To cut the high jobless rate in the country to about 14% by 2020, real GDP needs to grow an annual average of 7%, according to the government.
This is unlikely to happen. In January 2013, the South African Reserve Bank (SARB), the country’s central bank, cut its projected real GDP growth in 2013 to 2.6%, from an initial forecast of 2.9%, due to falling demand from European countries.
With a weaker rand and high unemployment, the SARB has kept its benchmark repurchase rate at 5% since a surprise cut in July last year. In January 2013, South Africa’s inflation rate was 5.4%. Inflation is expected to be 6% by end-2013.
"Producers and exporters face another difficult year,” the SARB said. “The recession in the eurozone is forecast to continue, and local operating conditions are expected to remain challenging given high electricity costs, strained labour relations, fading productivity and inadequate economic infrastructure.
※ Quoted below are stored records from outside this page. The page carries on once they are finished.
Lemma good_OpExpand n w M : winv w M -> allowed (OpExpand n) w -> good (OpExpand n) w.
Proof.
  intros Hi _. pose proof Hi as [Hh (Q & F & U & Hw)].
  apply (good_same _ w M (with_table (mem (wstore w)) (assoc_start_expand (table (wstore w)) n) (wstore w)) Q F U); try done.
  - apply wf_table; [done| |apply h_next_only_refl|done].
    destruct (w_table _ _ _ _ _ _ _ _ Hw) as [C Ht]. exists C. by apply rep_start_expand.
  - apply stable_pays, pays_refl.
Qed.

Lemma good_OpMaintain locks wake w M : winv w M -> allowed (OpMaintain locks wake) w -> good (OpMaintain locks wake) w.
Proof.
  intros Hi [_ Hwk]. pose proof Hi as [Hh (Q & F & U & Hw)]. destruct (w_table _ _ _ _ _ _ _ _ Hw) as [C Ht].
  pose proof (rep_maintenance hash locks wake _ _ C M Ht Hwk) as Hm.
  pose proof (pays_maintenance (R := pays_item) hash locks wake _ _ (table (wstore w)) (pays_refl (mem (wstore w)))) as Hp.
  destruct (maintenance_round hash locks wake (mem (wstore w)) (table (wstore w))) as [h t] eqn:E.
  apply (good_same _ w M (with_table h t (wstore w)) Q F U); try done.
  - cbn [exec]. by rewrite E.
  - destruct Hm as (Hr & Ho & Hk). by apply wf_table.
  - by apply stable_pays.
Qed.

Lemma good_OpTick t w M : winv w M -> allowed (OpTick t) w -> good (OpTick t) w.
Proof.
  intros Hi _. pose proof Hi as [Hh (Q & F & U & Hw)].
  apply (good_same _ w M (with_time t (wstore w)) Q F U); try done; [by apply (wf_ext set hash (wstore w))|].
  apply stable_pays, pays_refl.
Qed.

Lemma step_good o w M : winv w M -> allowed o w -> good o w.
Proof.
  intros Hi Ha. destruct o; eauto using good_OpGet, good_OpTouch, good_OpRelease, good_OpUpdate, good_OpBump, good_OpWrite, good_OpRewrite, good_OpHeader, good_OpLink,
    good_OpUnlink, good_OpReplace, good_OpAlloc, good_OpPull, good_OpJuggle, good_OpBumps, good_OpExpand, good_OpMaintain, good_OpTick.
Qed.

(** ** Histories *)

(** The server after [assoc_init] and [slabs_init]: nothing is stored, nobody holds anything. *)
Definition start (t : assoc) (sl : slabs_t) (threads : nat) (now : Z) : world :=
  {| wstore := {| mem := ∅; table := t; lrus := lru_init; slab := sl; schunks := ∅; cas_id := 0; curr_items := 0; curr_bytes := 0;
                  total_items := 0; istats := fun _ _ => 0; sizes_hist := None; sizes_cas_min := 0; bumps := replicate threads []; dropped := 0;
                  rebalance := {| s_clsid := 0; d_clsid := 0; signal := 0; pick_cur := 0 |}; current_time := now |};
     held := fun _ => 0 |}.

Inductive history : world -> Prop :=
| history_start n t sl threads now : assoc_init n true = Some t -> 0 <= n <= 31 -> fresh_table (slab_set set) sl = true -> history (start t sl threads now)
| history_step o w r w' : history w -> allowed o w -> exec o w = Some (r, w') -> history w'.

Lemma start_inv n t sl threads now : assoc_init n true = Some t -> 0 <= n <= 31 -> fresh_table (slab_set set) sl = true -> winv (start t sl threads now) ∅.
Proof.
  intros Ht Hn Hf. split; [done|]. exists (fun _ => []), (fun _ => []), (fun _ => []).
  assert (forall x, refs (start t sl threads now) x = 0) as Href.
  { intros x. unfold refs. cbn [start held wstore bumps]. induction threads as [|m IH]; [done|exact IH]. }
  assert (forall A (x : A), x ∈ (fun _ : Z => @nil A) 0 -> False) as Hno by (intros A x []%not_elem_of_nil).
  split; cbn [start wstore mem table lrus slab curr_items].
  - exists (fun _ => []). by eapply rep_init.
  - apply lru_init_rep.
  - by apply fresh_sinv.
  - intros x. split; [by intros [k Hk]|by intros [i Hi%Hno]].
  - by intros c x Hx%Hno.
  - by intros x [k Hk].
  - intros x Hx. by rewrite Href in Hx.
  - done.
Qed.

Lemma history_inv w : history w -> exists M, winv w M.
Proof.
  induction 1 as [n t sl threads now Ht Hn Hf|o w r w' _ [M Hi] Ha E]; [exists ∅; by eapply start_inv|].
  destruct (step_good o w M Hi Ha) as (r' & w2 & M' & E' & Hi' & _). rewrite E in E'. injection E' as <- <-. by exists M'.
Qed.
These constraints are generally expected to offset most of the benefits of a weaker rand.”
The South African rand has weakened over the US dollar recently, from an average exchange rate of US$1=ZAR7.6461 in February 2012 to about US$1=ZAR8.8744 in February 2013.
South Africa is Africa’s biggest economy (pop. 51.2 million, GDP/cap US$7,636). It has formidable manufacturing and financial sectors. It is the world’s largest exporter of gold and platinum. Tourism is also a key source of foreign exchange.